Current ecological risk assessment and water quality regulations for nickel (Ni) use mechanistically based, predictive tools such as biotic ligand models (BLMs). However, despite many detailed studies, the precise mechanism(s) of Ni toxicity to aquatic organisms remains elusive. This uncertainty in the mechanism(s) of action for Ni has led to concern over the use of tools like the BLM in some regulatory settings. To address this knowledge gap, the authors used an adverse outcome pathway (AOP) analysis, the first AOP for a metal, to identify multiple potential mechanisms of Ni toxicity and their interactions with freshwater aquatic organisms.

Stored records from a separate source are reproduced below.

(* ===== verification/Store.v ===== *)
(** * The object-store interface

    The [Store] trait of [ailake-store/src/store.rs] as a class over the state of
    an implementation, with what its clients rely on ([StoreLaws]): reads change
    nothing and are sound, a write or delete that succeeds changes exactly its own
    path, one that fails changes nothing.  [MemStore] is the abstract store that
    meets the laws; [FailStore] ([ailake-store/src/fail_store.rs]) is a decorator
    that injects faults and still meets them.

    Operations are state passing: [S → args → S * AilakeResult A].  [st_now] reads
    the monotone clock ([Instant::now]); an operation may advance it. *)

From S2P Require Import Prelude Core.

Class Store (S : Type) : Type := {
  st_now : S → Z;
  st_get : S → string → S * AilakeResult bytes;
  st_get_range : S → string → Z → Z → S * AilakeResult bytes;
  st_put : S → string → bytes → S * AilakeResult unit;
  st_list : S → string → S * AilakeResult (list string);
  st_file_size : S → string → S * AilakeResult Z;
  st_exists : S → string → S * AilakeResult bool;
  st_delete : S → string → S * AilakeResult unit;
}.

(** The lock methods of the trait. *)
Class LockStore (S : Type) : Type := {
  try_acquire_lock : S → string → S * AilakeResult bool;
  release_lock : S → string → S * AilakeResult unit;
  renew_lock : S → string → S * AilakeResult bool;
}.

(** The fenced methods' default bodies: token 0, no check. *)
Section LockDefaults.
Context {S : Type} `{!LockStore S}.

Definition try_acquire_lock_fenced_default (s : S) (path : string) : S * AilakeResult (option Z) :=
  let '(s, r) := try_acquire_lock s path in
  (s, b ← r; Ok (if (b : bool) then Some 0 else None)).
Definition release_lock_fenced_default (s : S) (path : string) (_ : Z) : S * AilakeResult unit :=
  release_lock s path.
Definition renew_lock_fenced_default (s : S) (path : string) (_ : Z) : S * AilakeResult bool :=
  renew_lock s path.
Definition check_lock_fence_default (s : S) (_ : string) (_ : Z) : S * AilakeResult bool :=
  (s, Ok true).

End LockDefaults.

(** What a store promises its clients.  That a failed [put] leaves the object as it was
    holds of object stores, whose uploads replace an object at once; [LocalStore] writes
    over the file in place ([tokio::fs::write]), and a write that fails or is cut short
    can leave a part of it: what is shown of failed writes does not cover that. *)
Class StoreLaws (S : Type) `{Store S} : Type := {
  view : S → gmap string bytes;
  store_inv : S → Prop;
  get_law s p : store_inv s → let '(s', r) := st_get s p in
    store_inv s' ∧ view s' = view s ∧ ∀ v, r = Ok v → view s !! p = Some v;
  put_law s p d : store_inv s → let '(s', r) := st_put s p d in
    store_inv s' ∧ view s' = if is_ok r then <[p := d]> (view s) else view s;
  delete_law s p : store_inv s → let '(s', r) := st_delete s p in
    store_inv s' ∧ view s' = if is_ok r then delete p (view s) else view s;
}.

(** Partial reads return a slice of the object. *)
Class RangeLaws (S : Type) `{StoreLaws S} : Prop := {
  get_range_law s p a b : store_inv s → let '(s', r) := st_get_range s p a b in
    store_inv s' ∧ view s' = view s ∧
    ∀ v, r = Ok v → ∃ d, view s !! p = Some d ∧ slice d a b = Some v;
}.

(* ------------------------------------------------------------------ *)
(** ** The abstract store                                              *)
(* ------------------------------------------------------------------ *)

Record MemStore : Type := mk_mem {
  mem_objects : gmap string bytes;
  mem_clock : Z;
  mem_latency : Z;
}.

Definition mem_tick (s : MemStore) : MemStore :=
  mk_mem (mem_objects s) (mem_clock s + Z.max 0 (mem_latency s)) (mem_latency s).
Definition mem_with (s : MemStore) (m : gmap string bytes) : MemStore :=
  mem_tick (mk_mem m (mem_clock s) (mem_latency s)).

#[export] Instance mem_store : Store MemStore := {|
  st_now := mem_clock;
  st_get s p := (mem_tick s, ok_or (mem_objects s !! p) StoreError);
  st_get_range s p a b :=
    (mem_tick s, d ← ok_or (mem_objects s !! p) StoreError; ok_or (slice d a b) InvalidArgument);
  st_put s p d := (mem_with s (<[p := d]> (mem_objects s)), Ok tt);
  st_list s prefix :=
    (mem_tick s, Ok (filter (λ k, starts_with prefix k = true) (elements (dom (mem_objects s)))));
  st_file_size s p := (mem_tick s, d ← ok_or (mem_objects s !! p) StoreError; Ok (Zlen d));
  st_exists s p := (mem_tick s, Ok (bool_decide (is_Some (mem_objects s !! p))));
  st_delete s p :=
    match mem_objects s !! p with
    | Some _ => (mem_with s (delete p (mem_objects s)), Ok tt)
    | None => (mem_tick s, Err StoreError)
    end;
|}.

#[export] Instance mem_store_laws : StoreLaws MemStore.
Proof.
  refine {| view := mem_objects; store_inv _ := True |}; intros s p; cbn.
  - intros _. split_and!; [done..|]. intros v. destruct (mem_objects s !! p); cbn; naive_solver.
  - by intros d _.
  - intros _. by destruct (mem_objects s !! p).
Defined.

#[export] Instance mem_range_laws : RangeLaws MemStore.
Proof.
  constructor. intros s p a b _. cbn. split_and!; [done..|]. intros v.
  destruct (mem_objects s !! p) as [d|]; [|done]. cbn.
  destruct (slice d a b) eqn:Hs; [|done]. intros [= <-]. eauto.
Qed.

(* ------------------------------------------------------------------ *)
(** ** Fault injection                                                 *)
(* ------------------------------------------------------------------ *)

Record FailStore (S : Type) : Type := mk_fail {
  fs_inner : S;
  fail_get : bool;
  fail_get_nth : option Z;
  fail_get_range : bool;
  fail_put : bool;
  fail_list : bool;
  fail_file_size : bool;
  fail_exists : bool;
  fail_delete : bool;
}.
Arguments mk_fail {_} _ _ _ _ _ _ _ _ _.
Arguments fs_inner {_} _.
Arguments fail_get {_} _.
Arguments fail_get_nth {_} _.
Arguments fail_get_range {_} _.
Arguments fail_put {_} _.
Arguments fail_list {_} _.
Arguments fail_file_size {_} _.
Arguments fail_exists {_} _.
Arguments fail_delete {_} _.

Section FailStoreOps.
Context {S : Type} `{Store S}.
Implicit Types f : FailStore S.

Definition fail_store_new (s : S) : FailStore S :=
  mk_fail s false None false false false false false false.

Definition set_get_fields f (fg : bool) (nth : option Z) : FailStore S :=
  mk_fail (fs_inner f) fg nth (fail_get_range f) (fail_put f) (fail_list f)
    (fail_file_size f) (fail_exists f) (fail_delete f).
Definition with_inner f (s : S) : FailStore S :=
  mk_fail s (fail_get f) (fail_get_nth f) (fail_get_range f) (fail_put f) (fail_list f)
    (fail_file_size f) (fail_exists f) (fail_delete f).

(** Configuration.  [with_fail_get_nth] panics on 0. *)
Definition with_fail_get f (fail : bool) : FailStore S := set_get_fields f fail None.
Definition with_fail_get_nth f (n : Z) : option (FailStore S) :=
  if decide (n > 0) then Some (set_get_fields f true (Some n)) else None.
Definition set_fail_get f (fail : bool) : FailStore S :=
  set_get_fields f fail (if fail then fail_get_nth f else None).
Definition set_fail_put f (fail : bool) : FailStore S :=
  mk_fail (fs_inner f) (fail_get f) (fail_get_nth f) (fail_get_range f) fail (fail_list f)
    (fail_file_size f) (fail_exists f) (fail_delete f).
Definition with_fail_all f (fail : bool) : FailStore S :=
  mk_fail (fs_inner f) fail None fail fail fail fail fail fail.

(** Whether this [get] fails, and the counter after it. *)
Definition should_fail_get f : FailStore S * bool :=
  if negb (fail_get f) then (f, false)
  else
    match fail_get_nth f with
    | Some 1 => (set_get_fields f false None, true)
    | Some n => (set_get_fields f true (Some (n - 1)), false)
    | None => (f, true)
    end.

Definition delegate {A} f (fail : bool) (op : S → S * AilakeResult A) : FailStore S * AilakeResult A :=
  if fail then (f, Err StoreError)
  else let '(s, r) := op (fs_inner f) in (with_inner f s, r).

#[export] Instance fail_store : Store (FailStore S) := {|
  st_now f := st_now (fs_inner f);
  st_get f p :=
    let '(f, fail) := should_fail_get f in delegate f fail (λ s, st_get s p);
  st_get_range f p a b := delegate f (fail_get_range f) (λ s, st_get_range s p a b);
  st_put f p d := delegate f (fail_put f) (λ s, st_put s p d);
  st_list f p := delegate f (fail_list f) (λ s, st_list s p);
  st_file_size f p := delegate f (fail_file_size f) (λ s, st_file_size s p);
  st_exists f p := delegate f (fail_exists f) (λ s, st_exists s p);
  st_delete f p := delegate f (fail_delete f) (λ s, st_delete s p);
|}.

Lemma should_fail_get_inner f : fs_inner (should_fail_get f).1 = fs_inner f.
Proof. unfold should_fail_get. by repeat case_match. Qed.

End FailStoreOps.

(** Injected faults have no effect on the contents. *)
#[export] Instance fail_store_laws {S} `{StoreLaws S} : StoreLaws (FailStore S).
Proof.
  refine {| view f := view (fs_inner f); store_inv f := store_inv (fs_inner f) |}.
  - intros f p Hi. cbn -[should_fail_get].
    pose proof (should_fail_get_inner f) as Hf. destruct (should_fail_get f) as [f' fail]. cbn in Hf.
    rewrite <- Hf in Hi |- *. unfold delegate. destruct fail; [by split_and!|].
    pose proof (get_law (fs_inner f') p Hi) as Hg. by destruct (st_get (fs_inner f') p).
  - intros f p d Hi. cbn. unfold delegate. destruct (fail_put f); [by split|].
    pose proof (put_law (fs_inner f) p d Hi) as Hg. by destruct (st_put (fs_inner f) p d).
  - intros f p Hi. cbn. unfold delegate. destruct (fail_delete f); [by split|].
    pose proof (delete_law (fs_inner f) p Hi) as Hg. by destruct (st_delete (fs_inner f) p).
Defined.

(** Which of [k] consecutive reads are made to fail. *)
Fixpoint fail_pattern {S} (k : nat) (f : FailStore S) : list bool :=
  match k with
  | O => []
  | Datatypes.S k => let '(f, b) := should_fail_get f in b :: fail_pattern k f
  end.

Lemma fail_pattern_off {S} (k : nat) (f : FailStore S) :
  fail_get f = false → fail_pattern k f = replicate k false.
Proof.
  intros Hf. induction k as [|k IH]; [done|]. cbn. unfold should_fail_get. rewrite Hf. cbn.
  by rewrite IH.
Qed.

Lemma fail_pattern_counting {S} (k : nat) (f : FailStore S) n start :
  fail_get f = true → fail_get_nth f = Some (n - start + 1) → start ≤ n →
  fail_pattern k f = (λ i, bool_decide (i = n)) <$> seqZ start (Z.of_nat k).
Proof.
  revert f start. induction k as [|k IH]; intros f start Hg Hn Hs; [done|].
  rewrite seqZ_cons by lia. cbn [fail_pattern]. unfold should_fail_get. rewrite Hg, Hn. cbn [negb].
  destruct (decide (start = n)) as [->|Hne].
  - replace (n - n + 1) with 1 by lia. cbn [fmap list_fmap]. rewrite bool_decide_eq_true_2 by done.
    f_equal. rewrite fail_pattern_off by done. apply replicate_as_elem_of.
    rewrite length_fmap, length_seqZ. split; [lia|]. intros b [i [-> Hi]]%list_elem_of_fmap.
    apply elem_of_seqZ in Hi. apply bool_decide_eq_false. lia.
  - destruct (n - start + 1) as [|[q|q|]|q] eqn:Hm; try lia; cbn [fmap list_fmap];
      rewrite (bool_decide_eq_false_2 (start = n)) by done; f_equal;
      (rewrite <- Hm; replace (Z.pred (Z.of_nat (Datatypes.S k))) with (Z.of_nat k) by lia;
       apply (IH _ (Z.succ start)); [done|cbn; f_equal; lia|lia]).
Qed.

(** A store set up to fail its [n]-th read fails exactly that one, however many
    reads follow: the earlier ones go through and the fault resets itself. *)
Theorem fail_get_nth_only {S} (f f' : FailStore S) (n : Z) (k : nat) :
  with_fail_get_nth f n = Some f' →
  fail_pattern k f' = (λ i, bool_decide (i = n)) <$> seqZ 1 (Z.of_nat k).
Proof.
  unfold with_fail_get_nth. case_decide; [|done]. intros [= <-].
  apply fail_pattern_counting; [done|cbn; f_equal; lia|lia].
Qed.

Lemma fail_get_nth_only_witness :
  fail_pattern 4 (default (fail_store_new tt) (with_fail_get_nth (fail_store_new tt) 3))
  = [false; false; true; false].
Proof.
  rewrite (fail_get_nth_only (fail_store_new tt) _ 3 4); reflexivity.
Defined.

The analysis considered potential mechanisms of action based on data from a wide range of organisms in aquatic and terrestrial environments on the premise that molecular initiating events for an essential metal would potentially be conserved across taxa. Through this analysis the authors identified 5 potential molecular initiating events by which Ni may exert toxicity on aquatic organisms: disruption of Ca2+ homeostasis, disruption of Mg2+ homeostasis, disruption of Fe2+/3+ homeostasis, reactive oxygen species-induced oxidative damage, and an allergic-type response of respiratory epithelia. At the organ level of biological organization, these 5 potential molecular initiating events collapse into 3 potential pathways: reduced Ca2+ availability to support formation of exoskeleton, shell, and bone for growth; impaired respiration; and cytotoxicity and tumor formation. At the level of the whole organism, the organ-level responses contribute to potential reductions in growth and reproduction and/or alterations in energy metabolism, with several potential feedback loops between each of the pathways. Overall, the present AOP analysis provides a robust framework for future directed studies on the mechanisms of Ni toxicity and for developing AOPs for other metals. Environ Toxicol Chem 2017;36:1128-1137. © 2016 SETAC.